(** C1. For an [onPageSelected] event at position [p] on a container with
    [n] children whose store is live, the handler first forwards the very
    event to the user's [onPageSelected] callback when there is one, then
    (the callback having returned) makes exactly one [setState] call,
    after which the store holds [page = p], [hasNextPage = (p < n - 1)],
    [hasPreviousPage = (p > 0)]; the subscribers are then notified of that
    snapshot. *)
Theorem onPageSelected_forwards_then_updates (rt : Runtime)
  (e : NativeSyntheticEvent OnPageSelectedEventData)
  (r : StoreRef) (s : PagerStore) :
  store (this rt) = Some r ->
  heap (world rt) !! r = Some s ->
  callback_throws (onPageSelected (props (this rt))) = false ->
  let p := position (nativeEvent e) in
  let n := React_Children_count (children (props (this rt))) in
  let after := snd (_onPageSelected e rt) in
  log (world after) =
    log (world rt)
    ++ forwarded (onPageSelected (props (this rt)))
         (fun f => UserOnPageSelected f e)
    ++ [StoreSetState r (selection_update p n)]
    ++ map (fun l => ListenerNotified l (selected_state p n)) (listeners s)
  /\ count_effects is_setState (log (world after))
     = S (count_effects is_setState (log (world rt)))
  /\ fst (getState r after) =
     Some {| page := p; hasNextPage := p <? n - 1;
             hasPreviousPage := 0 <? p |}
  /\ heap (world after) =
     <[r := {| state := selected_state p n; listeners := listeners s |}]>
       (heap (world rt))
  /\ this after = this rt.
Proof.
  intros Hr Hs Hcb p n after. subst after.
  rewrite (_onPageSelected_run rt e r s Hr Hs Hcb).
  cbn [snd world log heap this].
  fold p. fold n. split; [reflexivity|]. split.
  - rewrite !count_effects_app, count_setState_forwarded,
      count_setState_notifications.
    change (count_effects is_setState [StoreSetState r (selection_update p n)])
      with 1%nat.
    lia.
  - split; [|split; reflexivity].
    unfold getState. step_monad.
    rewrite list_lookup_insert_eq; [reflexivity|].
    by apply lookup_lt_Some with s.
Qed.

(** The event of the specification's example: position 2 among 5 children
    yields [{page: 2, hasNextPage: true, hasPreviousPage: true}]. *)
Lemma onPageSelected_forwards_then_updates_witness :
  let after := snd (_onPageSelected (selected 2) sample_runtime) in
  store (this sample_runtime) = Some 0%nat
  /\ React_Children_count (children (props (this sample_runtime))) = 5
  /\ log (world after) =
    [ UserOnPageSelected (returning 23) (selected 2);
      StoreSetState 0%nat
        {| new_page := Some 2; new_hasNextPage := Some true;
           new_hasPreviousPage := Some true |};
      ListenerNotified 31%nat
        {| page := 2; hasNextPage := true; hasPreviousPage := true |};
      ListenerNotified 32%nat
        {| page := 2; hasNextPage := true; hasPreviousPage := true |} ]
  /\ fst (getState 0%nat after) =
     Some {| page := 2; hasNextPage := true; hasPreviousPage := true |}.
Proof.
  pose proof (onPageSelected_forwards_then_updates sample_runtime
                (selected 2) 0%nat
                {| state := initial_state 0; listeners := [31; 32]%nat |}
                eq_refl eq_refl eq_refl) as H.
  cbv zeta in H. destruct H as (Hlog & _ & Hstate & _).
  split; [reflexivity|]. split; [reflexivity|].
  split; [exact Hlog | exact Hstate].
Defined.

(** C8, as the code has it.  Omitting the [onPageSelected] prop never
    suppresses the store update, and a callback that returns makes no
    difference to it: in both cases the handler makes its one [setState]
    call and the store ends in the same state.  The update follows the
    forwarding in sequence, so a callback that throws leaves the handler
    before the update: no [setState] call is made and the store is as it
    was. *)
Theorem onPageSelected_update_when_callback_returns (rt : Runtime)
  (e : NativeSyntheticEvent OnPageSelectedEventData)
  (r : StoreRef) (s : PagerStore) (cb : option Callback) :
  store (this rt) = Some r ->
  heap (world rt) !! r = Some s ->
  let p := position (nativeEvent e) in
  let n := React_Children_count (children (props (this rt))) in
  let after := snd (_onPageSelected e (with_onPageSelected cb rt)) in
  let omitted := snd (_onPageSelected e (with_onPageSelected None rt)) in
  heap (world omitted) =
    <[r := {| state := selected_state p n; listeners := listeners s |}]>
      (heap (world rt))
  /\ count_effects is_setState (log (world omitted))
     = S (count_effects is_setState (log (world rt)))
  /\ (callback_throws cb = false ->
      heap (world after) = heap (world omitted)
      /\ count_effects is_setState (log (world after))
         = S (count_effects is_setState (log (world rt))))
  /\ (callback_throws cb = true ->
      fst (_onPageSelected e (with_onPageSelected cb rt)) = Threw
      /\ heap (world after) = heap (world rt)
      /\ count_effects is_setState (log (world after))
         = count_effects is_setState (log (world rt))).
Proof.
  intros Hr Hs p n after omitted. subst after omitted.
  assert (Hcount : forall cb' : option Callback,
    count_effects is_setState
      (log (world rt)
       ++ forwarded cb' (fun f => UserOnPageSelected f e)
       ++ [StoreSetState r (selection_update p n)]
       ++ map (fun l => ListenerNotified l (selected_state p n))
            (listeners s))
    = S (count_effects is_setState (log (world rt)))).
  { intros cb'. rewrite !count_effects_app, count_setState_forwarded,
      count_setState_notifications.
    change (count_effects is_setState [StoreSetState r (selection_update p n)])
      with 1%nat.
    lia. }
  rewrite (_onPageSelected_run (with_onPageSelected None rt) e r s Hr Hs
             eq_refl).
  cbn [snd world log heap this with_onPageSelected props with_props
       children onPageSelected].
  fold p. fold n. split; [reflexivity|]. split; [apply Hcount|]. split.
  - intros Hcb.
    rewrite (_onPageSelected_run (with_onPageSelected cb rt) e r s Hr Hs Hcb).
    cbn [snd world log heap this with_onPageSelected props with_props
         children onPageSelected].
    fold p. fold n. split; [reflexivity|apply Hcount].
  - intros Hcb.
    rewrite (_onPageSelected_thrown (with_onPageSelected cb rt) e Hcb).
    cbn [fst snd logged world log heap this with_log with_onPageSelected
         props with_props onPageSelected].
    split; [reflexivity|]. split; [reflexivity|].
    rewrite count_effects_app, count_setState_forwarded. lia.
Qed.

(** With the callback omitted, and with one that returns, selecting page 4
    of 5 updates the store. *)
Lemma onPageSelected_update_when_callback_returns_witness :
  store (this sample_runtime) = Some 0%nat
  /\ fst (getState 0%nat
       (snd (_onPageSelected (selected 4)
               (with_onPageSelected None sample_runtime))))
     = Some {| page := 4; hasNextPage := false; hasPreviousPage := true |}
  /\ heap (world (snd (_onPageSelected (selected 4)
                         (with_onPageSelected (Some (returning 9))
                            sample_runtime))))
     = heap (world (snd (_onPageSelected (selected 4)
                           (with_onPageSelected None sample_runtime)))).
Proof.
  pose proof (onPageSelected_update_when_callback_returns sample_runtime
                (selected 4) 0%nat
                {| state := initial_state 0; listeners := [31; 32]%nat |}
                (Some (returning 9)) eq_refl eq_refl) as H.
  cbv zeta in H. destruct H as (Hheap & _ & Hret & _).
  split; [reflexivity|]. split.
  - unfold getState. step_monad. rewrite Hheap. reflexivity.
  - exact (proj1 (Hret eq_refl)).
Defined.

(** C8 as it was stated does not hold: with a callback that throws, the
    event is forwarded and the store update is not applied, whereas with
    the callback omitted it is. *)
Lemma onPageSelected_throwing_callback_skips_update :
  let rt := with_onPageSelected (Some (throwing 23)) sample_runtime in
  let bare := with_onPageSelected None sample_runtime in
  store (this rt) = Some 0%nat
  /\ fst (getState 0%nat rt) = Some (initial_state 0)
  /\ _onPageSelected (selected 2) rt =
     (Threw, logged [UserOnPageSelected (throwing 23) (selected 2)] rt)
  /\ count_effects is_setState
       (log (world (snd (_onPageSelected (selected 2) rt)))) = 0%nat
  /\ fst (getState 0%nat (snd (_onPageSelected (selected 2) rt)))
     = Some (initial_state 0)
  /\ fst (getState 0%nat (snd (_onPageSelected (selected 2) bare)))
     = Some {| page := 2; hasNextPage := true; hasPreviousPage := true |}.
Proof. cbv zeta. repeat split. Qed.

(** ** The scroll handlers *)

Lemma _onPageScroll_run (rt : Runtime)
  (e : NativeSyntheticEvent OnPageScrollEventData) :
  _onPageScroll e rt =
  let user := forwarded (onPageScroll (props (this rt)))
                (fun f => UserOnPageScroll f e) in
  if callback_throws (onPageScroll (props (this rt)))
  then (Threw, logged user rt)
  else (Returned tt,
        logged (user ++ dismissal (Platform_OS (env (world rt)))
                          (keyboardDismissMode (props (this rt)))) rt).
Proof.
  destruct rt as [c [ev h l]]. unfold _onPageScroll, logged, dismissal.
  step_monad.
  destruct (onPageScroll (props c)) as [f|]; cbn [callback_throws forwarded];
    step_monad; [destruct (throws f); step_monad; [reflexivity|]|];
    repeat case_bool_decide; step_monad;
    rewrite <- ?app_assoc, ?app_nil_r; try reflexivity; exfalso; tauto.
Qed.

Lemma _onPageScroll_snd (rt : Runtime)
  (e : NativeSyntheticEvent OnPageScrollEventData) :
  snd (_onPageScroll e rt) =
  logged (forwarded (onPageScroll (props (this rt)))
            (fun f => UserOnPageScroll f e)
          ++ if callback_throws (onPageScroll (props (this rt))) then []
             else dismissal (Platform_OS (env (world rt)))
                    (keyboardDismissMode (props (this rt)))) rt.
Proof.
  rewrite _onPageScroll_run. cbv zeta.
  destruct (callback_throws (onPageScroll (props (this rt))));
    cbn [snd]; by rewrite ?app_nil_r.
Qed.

_ _ _ _ _ _ _

### [Task goal]
Scan the entries above for the line containing "(Threw, logged [UserOnPageSelected", and copy it and all lines after it exactly, down to and including the line containing "(selected 2) bare)))".

### [Your solution]
     (Threw, logged [UserOnPageSelected (throwing 23) (selected 2)] rt)
  /\ count_effects is_setState
       (log (world (snd (_onPageSelected (selected 2) rt)))) = 0%nat
  /\ fst (getState 0%nat (snd (_onPageSelected (selected 2) rt)))
     = Some (initial_state 0)
  /\ fst (getState 0%nat (snd (_onPageSelected (selected 2) bare)))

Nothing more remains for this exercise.